Целая жизнь заключена в этих трех томах. Здесь отражено все самое важное. Десять лет — в первом томе; девятнадцать лет — во втором; шесть лет — в третьем. Взятые вместе, они охватывают время с 1841 по 1876 год. По этим страницам можно день за днем изучать движение ума к истине; и за все время пути — ни шагу назад; человек, о котором идет речь в настоящей книге, уже говорил об этом и вновь это повторяет.
Книга эта напоминает тень, которая ложится на землю позади идущего человека.
Книга эта воспроизводит истинный облик ее автора.
Читатели, быть может, заметят, что эта книга начинается (книга I, Академия, июнь 1841) призывом к сопротивлению и заканчивается (книга III, сенат, май 1876) призывом к милосердию. Сопротивление тиранам, милосердие к побежденным. Именно в этом и заключается главное веление совести. Тридцать пять лет отделяют в этой книге первый призыв от второго; но двойной долг, который они возлагают на человека, подчеркивается и осуществляется на каждой странице этих трех томов.
Автору осталось только одно — продолжить и умереть.
Он покинул свое отечество 11 декабря 1851 года; он возвратился на родину 5 сентября 1870 года.
Вернувшись, он обнаружил, что его страна переживает самый мрачный час своей истории, когда от человека требуется прежде всего выполнять свой долг.
II
Любовь к отечеству — чувство настолько острое, что покидать родину мучительно, но возвращаться порою еще мучительнее. Какой римский изгнанник не предпочел бы умереть подобно Бруту, вместо того чтобы увидеть вторжение Аттилы? Какой французский изгнанник не предпочел бы навеки покинуть родину, вместо того чтобы сделаться свидетелем разграбления Франции Пруссией и отторжения Меца и Страсбурга?

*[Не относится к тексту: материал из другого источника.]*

(** Identifiers the store hands out are read back by [ObjectId]. *)
Lemma ObjectId_str (o : Bson.oid) :
  (o < 16 ^ 24)%N → Bson.ObjectId (Bson.str o) = Some o.
Proof.
  intros Ho. unfold Bson.str.
  rewrite ObjectId_all_hex by (apply hex_fixed_length || apply all_hex_fixed).
  rewrite parse_hex_fixed. f_equal.
  change (N.of_nat 24) with 24%N. rewrite N.mod_small by done. lia.
Qed.

(** ** C10: malformed identifiers *)

Lemma get_me_run profile_id db :
  get_me profile_id db
  = match Bson.ObjectId profile_id with
    | None => (Raise (InvalidId profile_id), db)
    | Some o =>
        match find_one (ById o) (coll db "profile") with
        | None => (Raise not_found, db)
        | Some d => (Return (to_doc d), db)
        end
    end.
Proof.
  unfold get_me, object_id. run_monad.
  destruct (Bson.ObjectId profile_id) as [o|]; [|done].
  run_monad. by destruct (find_one (ById o) (coll db "profile")).
Qed.

Lemma discover_run profile_id lim db :
  discover profile_id lim db
  = match Bson.ObjectId profile_id with
    | None => (Raise (InvalidId profile_id), db)
    | Some o =>
        (Return (JArr (to_doc <$> limit lim (find (ByIdNe o) (coll db "profile")))),
         db)
    end.
Proof.
  unfold discover, object_id. run_monad.
  by destruct (Bson.ObjectId profile_id).
Qed.

(** C10: [get_me] answers 404 exactly for an identifier that [ObjectId]
    accepts and that no stored profile has.  [ObjectId] accepts a text
    exactly when it has 24 characters and [bytes.fromhex] reads it: 24
    hexadecimal digits are accepted, a text of another length or with a
    character that is neither a hexadecimal digit nor whitespace is not.
    A 24-character text with blanks that [bytes.fromhex] reads is accepted
    too, and on a well-formed store [get_me] answers it with 404.  For a
    text [ObjectId] rejects the conversion raises [InvalidId] before any
    lookup; nothing handles it, so the caller gets the server error 500,
    neither 404 nor a validation error.  [update_me] (once it has an
    update to apply) and [discover] make the same unguarded conversion. *)
Theorem object_id_unguarded (profile_id : string) (db : Store) :
  (http_status (fst (get_me profile_id db)) = 404%Z
     ↔ ∃ o, Bson.ObjectId profile_id = Some o
            ∧ ∀ d, d ∈ coll db "profile" → doc_id d ≠ o)
  ∧ ((∃ o, Bson.ObjectId profile_id = Some o
           ∧ ∀ d, d ∈ coll db "profile" → doc_id d ≠ o) →
       get_me profile_id db = (Raise not_found, db))
  ∧ (Bson.ObjectId profile_id = None
       ↔ String.length profile_id ≠ 24%nat ∨ Bson.fromhex profile_id = None)
  ∧ (String.length profile_id ≠ 24%nat ∨ all_hex_or_space profile_id = false →
       Bson.ObjectId profile_id = None)
  ∧ (String.length profile_id = 24%nat → all_hex profile_id = true →
       ∃ o, Bson.ObjectId profile_id = Some o ∧ (o < 16 ^ 24)%N)
  ∧ (∀ o, all_hex profile_id = false → Bson.ObjectId profile_id = Some o →
       (16 ^ 24 ≤ o)%N
       ∧ (well_formed db → get_me profile_id db = (Raise not_found, db)))
  ∧ (Bson.ObjectId profile_id = None →
       get_me profile_id db = (Raise (InvalidId profile_id), db)
       ∧ http_status (fst (get_me profile_id db)) = 500%Z
       ∧ (∀ payload, payload ≠ ProfileUpdate.unset →
            update_me profile_id payload db = (Raise (InvalidId profile_id), db)
            ∧ http_status (fst (update_me profile_id payload db)) = 500%Z)
       ∧ (∀ lim, discover profile_id lim db = (Raise (InvalidId profile_id), db)
                 ∧ http_status (fst (discover profile_id lim db)) = 500%Z)).
Proof.
  assert (Hnf : (∃ o, Bson.ObjectId profile_id = Some o
                      ∧ ∀ d, d ∈ coll db "profile" → doc_id d ≠ o) →
                get_me profile_id db = (Raise not_found, db)).
  { intros (o & Ho & Hnone). rewrite get_me_run, Ho.
    assert (find_one (ById o) (coll db "profile") = None) as ->; [|done].
    apply find_one_None. intros d Hd Hs. apply (Hnone d Hd).
    simpl in Hs. by apply bool_decide_unpack in Hs. }
  split; [|split; [done|]].
  { split; [|by intros ->%Hnf].
    rewrite get_me_run.
    destruct (Bson.ObjectId profile_id) as [o|]; [|done].
    destruct (find_one (ById o) (coll db "profile")) as [d|] eqn:Hd; [done|].
    intros _. exists o. split; [done|].
    rewrite find_one_None in Hd. intros d Hin Heq. apply (Hd d Hin).
    simpl. by apply bool_decide_pack. }
  split; [apply ObjectId_None|].
  split.
  { intros [Hl|Hbad]; apply ObjectId_None; [by left|].
    right. by apply fromhex_bad_char. }
  split.
  { intros Hl Hh. rewrite ObjectId_all_hex by done.
    assert (∀ s acc, all_hex s = true →
              ∃ v, Bson.parse_hex s acc = Some v
                   ∧ (v < (acc + 1) * 16 ^ N.of_nat (String.length s))%N) as Hlt.
    { clear. induction s as [|c s IH]; intros acc Hh.
      - exists acc. split; [done|]. simpl. lia.
      - simpl in Hh. apply andb_true_iff in Hh as [Hc Hh].
        apply bool_decide_eq_true in Hc as [v Hv].
        assert (v < 16)%N as Hv16.
        { unfold Bson.hex_val in Hv. cbv zeta in Hv.
          repeat case_decide; simplify_eq; lia. }
        destruct (IH (16 * acc + v)%N Hh) as (w & Hw & Hlt).
        exists w. split; [by cbn [Bson.parse_hex]; rewrite Hv|].
        cbn [String.length]. rewrite Nat2N.inj_succ, N.pow_succ_r'. nia. }
    destruct (Hlt profile_id 0%N Hh) as (v & Hv & Hvlt).
    exists v. split; [done|]. rewrite Hl in Hvlt.
    change (N.of_nat 24) with 24%N in Hvlt. lia. }
  split.
  { intros o Hh Ho. pose proof (ObjectId_blank _ _ Hh Ho) as Hbig.
    split; [done|]. intros [Hids Hnext]. apply Hnf. exists o. split; [done|].
    intros d Hd Heq. specialize (Hids _ _ Hd). lia. }
  intros Hbad.
  assert (Hget : get_me profile_id db = (Raise (InvalidId profile_id), db))
    by (by rewrite get_me_run, Hbad).
  split; [done|]. split; [by rewrite Hget|]. split.
  - intros payload Hp.
    assert (update_me profile_id payload db = (Raise (InvalidId profile_id), db))
      as ->; [|done].
    rewrite update_me_run, Hbad.
    by rewrite decide_False by (by rewrite model_dump_empty).
  - intros lim. by rewrite discover_run, Hbad.
Qed.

Вернуться к родному очагу в день катастрофы; быть обязанным своим возвращением событиям, которые вызывают в тебе негодование; долгие годы стремиться на родину, изнывая от глубокой тоски по ней, и почувствовать себя оскорбленным снисходительностью судьбы, которая, вняв твоей мольбе, при этом тебя унижает; бороться с искушением проклясть рок, смешавший воедино грабеж и возмещение; обнаружить свою страну, dulces Argos,[36] под пятой двух империй: одной — торжествующей победу, другой — терпящей поражение; пересечь священную для тебя границу в час, когда ее преступает враг; суметь лишь одно — плача, поцеловать землю; с трудом найти в себе силы крикнуть: «Франция!», задыхаясь от рыданий; наблюдать гибель смелых; видеть, как на горизонте поднимается к небу отвратительный дым — слава врага, порожденная позором твоей родины; проезжать местами, где только что окончилась резня; пересекать зловещие поля, на которых в будущем году трава будет особенно густой; продвигаясь вперед, видеть, что вокруг тебя повсюду — по лугам, лесам, долинам, холмам — продолжается то, что так ненавистно Франции: бегство; встречать мрачно бредущие толпы побежденных солдат; наконец приехать в огромный героический город, которому предстоит выдержать чудовищную пятимесячную осаду; вновь обрести Францию, но поверженную наземь и истекающую кровью, вновь увидеть Париж, но терпящий голод и подвергающийся артиллерийскому обстрелу, — все это поистине невыразимо горестно.